Given the cumulative effect of multiple expensive samples, one can see why the sample-laden albums like the Beastie Boys' Paul’s Boutique or Public Enemy’s It Takes a Nation of Millions couldn’t be made today. It’s likely that even if Girl Talk had tried to clear the hundreds of samples he used, the time necessary and licensing fees would have sunk the project.
Creative Solutions
Copyright law attempts to strike a balance between the rights of creators and the rights of users. But in sampling, the users are also creators (whose interest is often at odds with the original creators), as well as the interests of the copyright owners (who are often not the creators). The sample license clearance process that has developed over the past 20 years has led to an ad hoc system that, while protecting the copyright owners, can be so complicated, inefficient and unpredictable that it inhibits the circulation and creation of these new works. When the system is too inefficient, or when the prices for samples are too high, nothing gets licensed, nothing new gets created, and both the sampler and the samplee lose.
Any successful balancing act—any determination of who gets what rights and receives compensation—must involve consultation with all the people with first-hand knowledge of the process and something at stake. Having already organized some panel discussions about sampling going back to 2003, FMC decided to interview people on every conceivable side of this issue.
Throughout 2006 and 2007, we talked to musicians who sample, musicians who have been sampled, and musicians who have been on both sides. We also spoke with music lawyers, industry executives, sample clearance professionals, public-interest group representatives, law professors, music historians, and journalists. The results of these interviews, and some possible remedies for the sampling license clearance process, will be released in a book – Creative License – co-authored by media professor Kembrew McLeod. Look for it via Duke University Press in fall 2009.

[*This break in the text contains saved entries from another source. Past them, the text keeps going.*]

(** Recording the flattened resolution errors in the [ResolvedRefs] half. *)
Definition set_resolution_error (errorType : ServiceResolutionErrorType)
    (err : option error) (s : RouteResolvedRefsStatus) : RouteResolvedRefsStatus :=
  let '(mkRouteResolvedRefsStatus e snf csnf rnp ik bnf) := s in
  match errorType with
  | GenericResolutionErrorType => mkRouteResolvedRefsStatus err snf csnf rnp ik bnf
  | ConsulServiceResolutionErrorType => mkRouteResolvedRefsStatus e snf err rnp ik bnf
  | K8sServiceResolutionErrorType => mkRouteResolvedRefsStatus e err csnf rnp ik bnf
  | RefNotPermittedErrorType => mkRouteResolvedRefsStatus e snf csnf err ik bnf
  | InvalidKindErrorType => mkRouteResolvedRefsStatus e snf csnf rnp err bnf
  | BackendNotFoundErrorType => mkRouteResolvedRefsStatus e snf csnf rnp ik err
  | NoResolutionErrorType => s
  end.

Definition RouteStatuses_BindFailed (r : gmap ParentReference RouteStatus)
    (resolutionErrors : ResolutionErrors) (err : error) (id : ParentReference) :
    gmap ParentReference RouteStatus :=
  let routeStatus := default zeroRouteStatus (r !! id) in
  let accepted := set_accepted_error err (rst_Accepted routeStatus) in
  let (errorType, ferr) := Flatten resolutionErrors in
  <[id := mkRouteStatus accepted
            (set_resolution_error errorType ferr (rst_ResolvedRefs routeStatus))]> r.

Definition RouteStatuses_Bound (r : gmap ParentReference RouteStatus) (id : ParentReference) :
    gmap ParentReference RouteStatus :=
  <[id := mkRouteStatus zeroRouteAcceptedStatus zeroRouteResolvedRefsStatus]> r.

FMC is also curating a public conversation about sampling. In July 2008, FMC was at Pitchfork Festival with Public Enemy to talk about their landmark collage masterpiece, It Takes a Nation of Millions — which would certainly be impossible to re-create using today’s sample clearance process.
Next up is a panel discussion in New York City this fall. Date and venue are still being determined — keep your eyes on this space for details.

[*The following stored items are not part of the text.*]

(* ===== verification/Objects.v ===== *)
(** * Reconciled objects ([internal/k8s/reconciler]: [gateway.go], [route.go],
    [utils.go])

    [K8sGateway] and [K8sRoute] pair a Kubernetes object with its ephemeral
    state.  Indexing a slice out of range and dereferencing nil are [None]. *)

From S2P Require Import Prelude Errors Json Core K8s Status GatewayClient Resolver State Converter.

Record K8sGateway : Type := mkK8sGateway {
  kg_Gateway : Gateway;
  kg_GatewayState : GatewayState;
  kg_Config : GatewayClassConfig
}.

Record K8sRoute : Type := mkK8sRoute {
  kr_Route : Route;
  kr_RouteState : RouteState
}.

Definition kg_set_State (st : GatewayState) (g : K8sGateway) : K8sGateway :=
  mkK8sGateway (kg_Gateway g) st (kg_Config g).
Definition kr_set_State (st : RouteState) (r : K8sRoute) : K8sRoute :=
  mkK8sRoute (kr_Route r) st.

Definition newK8sGateway (config : GatewayClassConfig) (gateway : Gateway)
    (gatewayState : GatewayState) : K8sGateway := mkK8sGateway gateway gatewayState config.
Definition newK8sRoute (route : Route) (routeState : RouteState) : K8sRoute :=
  mkK8sRoute route routeState.

(** ** Hostnames ([utils.go]) *)

Definition hostnamesMatch (a b : string) : bool :=
  if bool_decide (a = "" ∨ a = "*" ∨ b = "" ∨ b = "*") then true
  else if strings_HasPrefix a "*." || strings_HasPrefix b "*." then
    let aLabels := strings_Split "." a in
    let bLabels := strings_Split "." b in
    if bool_decide (length aLabels ≠ length bLabels) then false
    else forallb2 strings_EqualFold (tail aLabels) (tail bLabels)
  else bool_decide (a = b).

Definition routeMatchesListenerHostname (listenerHostname : option string)
    (hostnames : list string) : bool :=
  match listenerHostname with
  | None => true
  | Some h =>
      if bool_decide (length hostnames = 0) then true
      else existsb (λ name, hostnamesMatch name h) hostnames
  end.

(** ** Routes ([route.go]) *)

Definition HTTPRouteID (n : NamespacedName) : string := "http-" +:+ NamespacedName_String n.
Definition TCPRouteID (n : NamespacedName) : string := "tcp-" +:+ NamespacedName_String n.

Definition K8sRoute_ID (r : K8sRoute) : string :=
  match kr_Route r with
  | RouteHTTP _ => HTTPRouteID (route_NamespacedName (kr_Route r))
  | RouteTCP _ => TCPRouteID (route_NamespacedName (kr_Route r))
  end.

Definition matchesHostname (r : K8sRoute) (hostname : option string) : bool :=
  match kr_Route r with
  | RouteHTTP route => routeMatchesListenerHostname hostname (khr_Hostnames route)
  | RouteTCP _ => true
  end.

(** [commonRouteSpec] is read for its parent references only. *)
Definition commonRouteSpec (r : K8sRoute) : list ParentReference :=
  match kr_Route r with
  | RouteHTTP route => khr_ParentRefs route
  | RouteTCP route => ktr_ParentRefs route
  end.

Definition routeStatus (r : K8sRoute) : list RouteParentStatus :=
  match kr_Route r with
  | RouteHTTP route => khr_Status route
  | RouteTCP route => ktr_Status route
  end.

Definition setStatus (r : K8sRoute) (updated : list RouteParentStatus) : K8sRoute :=
  mkK8sRoute
    match kr_Route r with
    | RouteHTTP route => RouteHTTP (mkK8sHTTPRoute (khr_Meta route) (khr_GroupKind route)
        (khr_ParentRefs route) (khr_Hostnames route) (khr_Rules route) updated)
    | RouteTCP route => RouteTCP (mkK8sTCPRoute (ktr_Meta route) (ktr_GroupKind route)
        (ktr_ParentRefs route) (ktr_Rules route) updated)
    end (kr_RouteState r).

(** ** Gateways ([gateway.go]) *)

Definition defaultListenerName : string := "default".

Definition listenerHostname (listener : Listener) : string := default "" (l_Hostname listener).
Definition listenerName (listener : Listener) : string :=
  if decide (l_Name listener = "") then defaultListenerName else l_Name listener.

Definition K8sGateway_ID (g : K8sGateway) : GatewayID :=
  mkGatewayID (gst_ConsulNamespace (kg_GatewayState g)) (om_Name (gw_Meta (kg_Gateway g))).

Section objects.
Context {MR : MapRange}.

(** The metadata of a route of kind [kind] bound to a gateway. *)
Definition route_meta (kind : string) (gateway : Gateway) (r : K8sRoute) : gmap string string :=
  <["external-source" := "consul-api-gateway"]>
  (<["consul-api-gateway/k8s/Gateway.Name" := om_Name (gw_Meta gateway)]>
  (<["consul-api-gateway/k8s/Gateway.Namespace" := om_Namespace (gw_Meta gateway)]>
  (<["consul-api-gateway/k8s/" +:+ kind +:+ ".Name" := route_Name (kr_Route r)]>
  (<["consul-api-gateway/k8s/" +:+ kind +:+ ".Namespace" := route_Namespace (kr_Route r)]>
   ∅)))).

Definition resolve (r : K8sRoute) (namespace : string) (gateway : Gateway)
    (listener : Listener) : option ResolvedRoute :=
  let hostname := listenerHostname listener in
  match kr_Route r with
  | RouteHTTP route =>
      HTTPRouteConverter_Convert (mkHTTPRouteConverter namespace hostname
        ("consul-api-gateway_" +:+ om_Name (gw_Meta gateway) +:+ "_")
        (route_meta "HTTPRoute" gateway r) route (kr_RouteState r))
  | RouteTCP route =>
      TCPRouteConverter_Convert (mkTCPRouteConverter namespace hostname
        (route_meta "TCPRoute" gateway r) route (kr_RouteState r))
  end.

Definition resolveListener (st : ListenerState) (listener : Listener) : ResolvedListener :=
  mkResolvedListener (listenerName listener) (listenerHostname listener) (l_Port listener)
    (ProtocolToConsul (lst_Protocol st)).1 (lst_TLS st) (range (lst_Routes st)).*2.

(** The loop over the listeners, from index [i]. *)
Fixpoint resolve_listeners (states : list ListenerState) (i : nat) (listeners : list Listener) :
    option (list ResolvedListener) :=
  match listeners with
  | [] => Some []
  | listener :: listeners =>
      st ← states !! i;
      rest ← resolve_listeners states (S i) listeners;
      Some (if ListenerState_Valid st then resolveListener st listener :: rest else rest)
  end.

Definition K8sGateway_Resolve (g : K8sGateway) : option ResolvedGateway :=
  listeners ← resolve_listeners (gst_Listeners (kg_GatewayState g)) 0
                (gw_Listeners (kg_Gateway g));
  Some (mkResolvedGateway (K8sGateway_ID g)
    (<["external-source" := "consul-api-gateway"]>
     (<["consul-api-gateway/k8s/Gateway.Name" := om_Name (gw_Meta (kg_Gateway g))]>
     (<["consul-api-gateway/k8s/Gateway.Namespace" := om_Namespace (gw_Meta (kg_Gateway g))]>
      ∅)))
    listeners (uint32_wrap <$> gcc_MaxConnections (gcc_Spec (kg_Config g)))).

(** The error result is always nil. *)
Definition CanFetchSecrets (g : K8sGateway) (secrets : list string) : bool :=
  let certificates : gset string :=
    foldl (λ acc listener, foldl (λ acc cert, {[cert]} ∪ acc) acc
      (tls_Certificates (lst_TLS listener))) ∅ (gst_Listeners (kg_GatewayState g)) in
  forallb (λ secret, bool_decide (secret ∈ certificates)) secrets.

(** ** Lemmas *)

Lemma K8sRoute_ID_set_State r st : K8sRoute_ID (kr_set_State st r) = K8sRoute_ID r.
Proof. done. Qed.

(** [resolve] reads the references of the route state only. *)
Lemma resolve_set_State r st namespace gateway listener :
  rs_References st = rs_References (kr_RouteState r) →
  resolve (kr_set_State st r) namespace gateway listener
  = resolve r namespace gateway listener.
Proof.
  destruct r as [[route|route] st0]; simpl; intros Href; unfold resolve; simpl;
    unfold HTTPRouteConverter_Convert, TCPRouteConverter_Convert; simpl; by rewrite Href.
Qed.

Lemma elem_of_certificates ls secret :
  secret ∈ (foldl (λ acc listener, foldl (λ acc cert, {[cert]} ∪ acc) acc
      (tls_Certificates (lst_TLS listener))) ∅ ls : gset string) ↔
  ∃ l, l ∈ ls ∧ secret ∈ tls_Certificates (lst_TLS l).
Proof.
  assert (∀ certs (acc : gset string),
    secret ∈ foldl (λ acc cert, {[cert]} ∪ acc) acc certs ↔ secret ∈ certs ∨ secret ∈ acc) as Hc.
  { induction certs as [|c certs IH]; intros acc; simpl; [set_solver|]. rewrite IH. set_solver. }
  assert (∀ acc : gset string, secret ∈ foldl (λ acc listener,
      foldl (λ acc cert, {[cert]} ∪ acc) acc (tls_Certificates (lst_TLS listener))) acc ls ↔
    (∃ l, l ∈ ls ∧ secret ∈ tls_Certificates (lst_TLS l)) ∨ secret ∈ acc) as Hls.
  { induction ls as [|l ls IH]; intros acc; simpl; [set_solver|]. rewrite IH, Hc. set_solver. }
  rewrite Hls. set_solver.
Qed.

(** A gateway may fetch exactly the certificates its listeners reference:
    [CanFetchSecrets] grants a request iff every requested secret is a
    certificate of some listener of that gateway. *)
Theorem gateway_fetches_only_its_certificates (g : K8sGateway) (secrets : list string) :
  CanFetchSecrets g secrets = true ↔
  ∀ secret, secret ∈ secrets → ∃ l, l ∈ gst_Listeners (kg_GatewayState g) ∧
    secret ∈ tls_Certificates (lst_TLS l).
Proof.
  unfold CanFetchSecrets. rewrite forallb_forall. split.
  - intros Hall secret Hs. apply list_elem_of_In, Hall, bool_decide_eq_true in Hs.
    by apply elem_of_certificates.
  - intros Hall secret Hs. apply bool_decide_eq_true, elem_of_certificates, Hall.
    by apply list_elem_of_In.
Qed.

Lemma resolve_listeners_spec states i listeners :
  i + length listeners ≤ length states →
  ∃ rls, resolve_listeners states i listeners = Some rls ∧
    rls = omap (λ p : Listener * ListenerState,
      if ListenerState_Valid p.2 then Some (resolveListener p.2 p.1) else None)
      (zip listeners (drop i states)).
Proof.
  revert i. induction listeners as [|l ls IH]; intros i Hlen; simpl in *; [eauto|].
  destruct (lookup_lt_is_Some_2 states i) as [st Hst]; [lia|].
  rewrite (drop_S states st i Hst), Hst. simpl.
  destruct (IH (S i)) as (rls & -> & ->); [lia|]. simpl. eexists. split; [done|].
  by destruct (ListenerState_Valid st).
Qed.

(** Only valid listeners reach Consul.  When every listener of the gateway
    has its state, resolving the gateway succeeds, and the result has one
    listener for each valid listener state, in order, carrying all the routes
    bound to it and the gateway's identity; in particular a conflicted,
    detached or unresolved listener, and a TCP listener with several routes,
    is left out. *)
Theorem resolved_gateway_listeners (g : K8sGateway) :
  length (gw_Listeners (kg_Gateway g)) = length (gst_Listeners (kg_GatewayState g)) →
  ∃ rg, K8sGateway_Resolve g = Some rg ∧ rg_ID rg = K8sGateway_ID g ∧
    (∀ rl, rl ∈ rg_Listeners rg ↔
       ∃ i listener st, gw_Listeners (kg_Gateway g) !! i = Some listener ∧
         gst_Listeners (kg_GatewayState g) !! i = Some st ∧
         ListenerStatus_Valid (lst_Status st) = true ∧
         (lst_Protocol st = TCPProtocolType → size (lst_Routes st) ≤ 1) ∧
         rl = resolveListener st listener) ∧
    (∀ st listener r, r ∈ rl_Routes (resolveListener st listener) ↔
       ∃ id, lst_Routes st !! id = Some r).
Proof.
  intros Hlen. unfold K8sGateway_Resolve.
  destruct (resolve_listeners_spec (gst_Listeners (kg_GatewayState g)) 0
    (gw_Listeners (kg_Gateway g))) as (rls & -> & ->); [lia|]. simpl.
  eexists. split; [done|]. split; [done|]. split; [|intros; apply elem_of_range_values].
  simpl. intros rl. rewrite list_elem_of_omap. rewrite drop_0. split.
  - intros ([l st] & Hin & Hv). simpl in Hv. apply list_elem_of_lookup_1 in Hin as [i Hi].
    apply lookup_zip_with_Some in Hi as (l' & st' & [= <- <-] & Hl & Hst).
    destruct (ListenerState_Valid st) eqn:Hvalid; [|done]. injection Hv as <-.
    exists i, l, st. unfold ListenerState_Valid in Hvalid.
    destruct (bool_decide (lst_Protocol st = _) && _) eqn:Hb; [done|].
    split_and!; try done. intros Hp. rewrite (bool_decide_true _ Hp) in Hb. simpl in Hb.
    apply bool_decide_eq_false in Hb. lia.
  - intros (i & l & st & Hl & Hst & Hvalid & Htcp & ->). exists (l, st). simpl. split.
    + apply (list_elem_of_lookup_2 _ i). apply lookup_zip_with_Some. eauto.
    + unfold ListenerState_Valid. rewrite Hvalid.
      destruct (bool_decide_reflect (lst_Protocol st = TCPProtocolType)) as [Hp|Hp]; [|done].
      rewrite (bool_decide_false (1 < size _)); [done|]. specialize (Htcp Hp). lia.
Qed.

End objects.

(** ** Hostname matching *)

Lemma forallb2_EqualFold_sym xs ys :
  forallb2 strings_EqualFold xs ys = forallb2 strings_EqualFold ys xs.
Proof.
  revert ys. induction xs as [|x xs IH]; intros [|y ys]; simpl; try done.
  by rewrite strings_EqualFold_sym, IH.
Qed.

Lemma hostnamesMatch_sym a b : hostnamesMatch a b = hostnamesMatch b a.
Proof.
  unfold hostnamesMatch.
  rewrite (bool_decide_ext (a = "" ∨ a = "*" ∨ b = "" ∨ b = "*")
             (b = "" ∨ b = "*" ∨ a = "" ∨ a = "*")) by tauto.
  destruct (bool_decide (b = "" ∨ _)); [done|].
  rewrite orb_comm. destruct (_ || _).
  - rewrite (bool_decide_ext (length (strings_Split "." a) ≠ _)
               (length (strings_Split "." b) ≠ length (strings_Split "." a)))
      by (split; intros H1 H2; by apply H1).
    by rewrite forallb2_EqualFold_sym.
  - apply bool_decide_ext. done.
Qed.

Lemma hostnamesMatch_refl a : hostnamesMatch a a = true.
Proof.
  unfold hostnamesMatch. repeat case_match; try done.
  - by rewrite bool_decide_eq_true in *.
  - apply forallb2_refl, strings_EqualFold_refl.
  - by apply bool_decide_eq_true.
Qed.

Lemma hostnamesMatch_wildcard l d :
  strings_Split "." l = [l] →
  hostnamesMatch (String "*" (String "." d)) (l +:+ String "." d) = true.
Proof.
  intros Hs. unfold hostnamesMatch.
  destruct (bool_decide (String "*" _ = "" ∨ _)); [done|].
  assert (strings_HasPrefix (String "*" (String "." d)) "*." = true) as ->.
  { unfold strings_HasPrefix. simpl. by destruct d. }
  simpl orb. rewrite (strings_Split_app _ _ _ Hs).
  change (strings_Split "." (String "*" (String "." d))) with ("*" :: strings_Split "." d).
  rewrite bool_decide_false by (simpl; lia). apply forallb2_refl, strings_EqualFold_refl.
Qed.

(** Hostname matching is the intended intersection test.  It is symmetric
    and reflexive; a bare wildcard matches everything; between two names that
    do not start with a wildcard label it is equality; and a name "*.d"
    matches "l.d" whenever [l] is a single label, but never a name with a
    different number of labels. *)
Theorem hostnames_match_spec (a b : string) :
  hostnamesMatch a b = hostnamesMatch b a ∧
  hostnamesMatch a a = true ∧
  hostnamesMatch a "*" = true ∧
  (a ≠ "" → a ≠ "*" → b ≠ "" → b ≠ "*" →
   strings_HasPrefix a "*." = false → strings_HasPrefix b "*." = false →
   (hostnamesMatch a b = true ↔ a = b)) ∧
  (∀ l d, a = String "*" (String "." d) → b = l +:+ String "." d →
     strings_Split "." l = [l] → hostnamesMatch a b = true) ∧
  (a ≠ "" → a ≠ "*" → b ≠ "" → b ≠ "*" →
   length (strings_Split "." a) ≠ length (strings_Split "." b) →
   hostnamesMatch a b = false).
Proof.
  split_and!; [apply hostnamesMatch_sym|apply hostnamesMatch_refl| | | |].
  - unfold hostnamesMatch. by rewrite bool_decide_true by tauto.
  - intros Ha Ha' Hb Hb' Hpa Hpb. unfold hostnamesMatch.
    rewrite bool_decide_false, Hpa, Hpb by tauto. apply bool_decide_eq_true.
  - intros l d -> -> Hsplit. by apply hostnamesMatch_wildcard.
  - intros Ha Ha' Hb Hb' Hlen. unfold hostnamesMatch.
    rewrite (bool_decide_false (a = "" ∨ _)) by tauto.
    destruct (strings_HasPrefix a "*." || strings_HasPrefix b "*.").
    + by rewrite bool_decide_true.
    + apply bool_decide_eq_false. by intros ->.
Qed.

Lemma resolved_gateway_listeners_witness :
  let gw := mkGateway (mkObjectMeta "gateway" "default" "uid" 1 "10" 0 ∅ ∅ [] [] None)
    (mkGroupKind GroupName "Gateway") "class"
    [mkListener "http" None 80 "HTTP" None None] [] (mkGatewayStatusObj [] [] []) in
  ∃ rg, @K8sGateway_Resolve canonical_range
      (mkK8sGateway gw (InitialGatewayState gw) zeroGatewayClassConfig) = Some rg ∧
    (λ rg, rl_Name <$> rg_Listeners rg) <$> Some rg = Some ["http"].
Proof.
  intros gw. destruct (@resolved_gateway_listeners canonical_range
    (mkK8sGateway gw (InitialGatewayState gw) zeroGatewayClassConfig)) as (rg & H1 & _).
  - reflexivity.
  - exists rg. split; [exact H1|]. rewrite <- H1. vm_compute. reflexivity.
Defined.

The sample clearance system is a microcosm of the music industry as a whole. During the past two decades, the disputes that have arisen over sampling implicate many issues of broad importance, such as creativity within economic and legal constraints, moral rights, artistic appropriation and sequential innovation, fair compensation for intellectual property, and even freedom of expression. It is tragic that some of the best-loved types of music will not or could not be made in the future. It would be equally tragic if the only solution to this problem were to further remove control from artists, who are often powerless to enforce or benefit from their rights without first—as a condition of getting into the major commercial pipeline—signing all their rights or percentages of them away in recording contracts.

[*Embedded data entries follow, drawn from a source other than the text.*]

(* ===== verification/GatewayValidator.v ===== *)
(** * Gateway validation ([internal/k8s/reconciler/validator]: [utils.go],
    [gateway.go], and [internal/common/tls.go])

    [Validate] derives the state of a gateway from its specification and the
    cluster: listener conflicts, pods, addresses, protocols and TLS.

    The state comes from [InitialGatewayState], so it has one listener state
    per listener of the gateway and the indexing in the source stays in range;
    the loops run over the pairs. *)

From S2P Require Import Prelude Errors Json Core K8s Status GatewayClient Resolver State K8sSecret.

(** ** Cross-namespace references ([utils.go]) *)

Section reference.
Context (client : Client).

Definition grant_from_applies (fromGK : GroupKind) (fromNamespace : string)
    (from : ReferenceGrantFrom) : bool :=
  bool_decide (gk_Group fromGK = rgf_Group from) && bool_decide (gk_Kind fromGK = rgf_Kind from)
  && bool_decide (fromNamespace = rgf_Namespace from).

Definition grant_to_applies (toGK : GroupKind) (toName : string) (to : ReferenceGrantTo) : bool :=
  bool_decide (gk_Group toGK = rgt_Group to) && bool_decide (gk_Kind toGK = rgt_Kind to)
  && (match rgt_Name to with
      | None => true
      | Some n => bool_decide (n = "") || bool_decide (toName = n)
      end).

Definition referenceAllowed (fromGK : GroupKind) (fromNamespace : string) (toGK : GroupKind)
    (toNamespace toName : string) : result bool :=
  if bool_decide (toNamespace = "" ∨ toNamespace = fromNamespace) then Ok true
  else
    refGrants ← cl_GetReferenceGrantsInNamespace client toNamespace;
    Ok (existsb (λ refGrant,
          existsb (grant_from_applies fromGK fromNamespace) (rg_From refGrant) &&
          existsb (grant_to_applies toGK toName) (rg_To refGrant)) refGrants).

Definition getNamespacedName (name : string) (namespace : option string)
    (parentNamespace : string) : NamespacedName :=
  match namespace with
  | Some ns => mkNamespacedName ns name
  | None => mkNamespacedName parentNamespace name
  end.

By conducting these interviews and organizing these events, we hope to present the issues of sample clearance in a new and useful way. Ideally, a more informed, nuanced, and productive public discussion can result. Sampling, mash-ups, and collage are valuable musical practices, both financially and artistically, but the moral and financial rights of the original creators should also be considered. While there is no easy fix to the system’s deficiencies and challenges, understanding the strengths and weaknesses of the current sample license clearance process is the first step.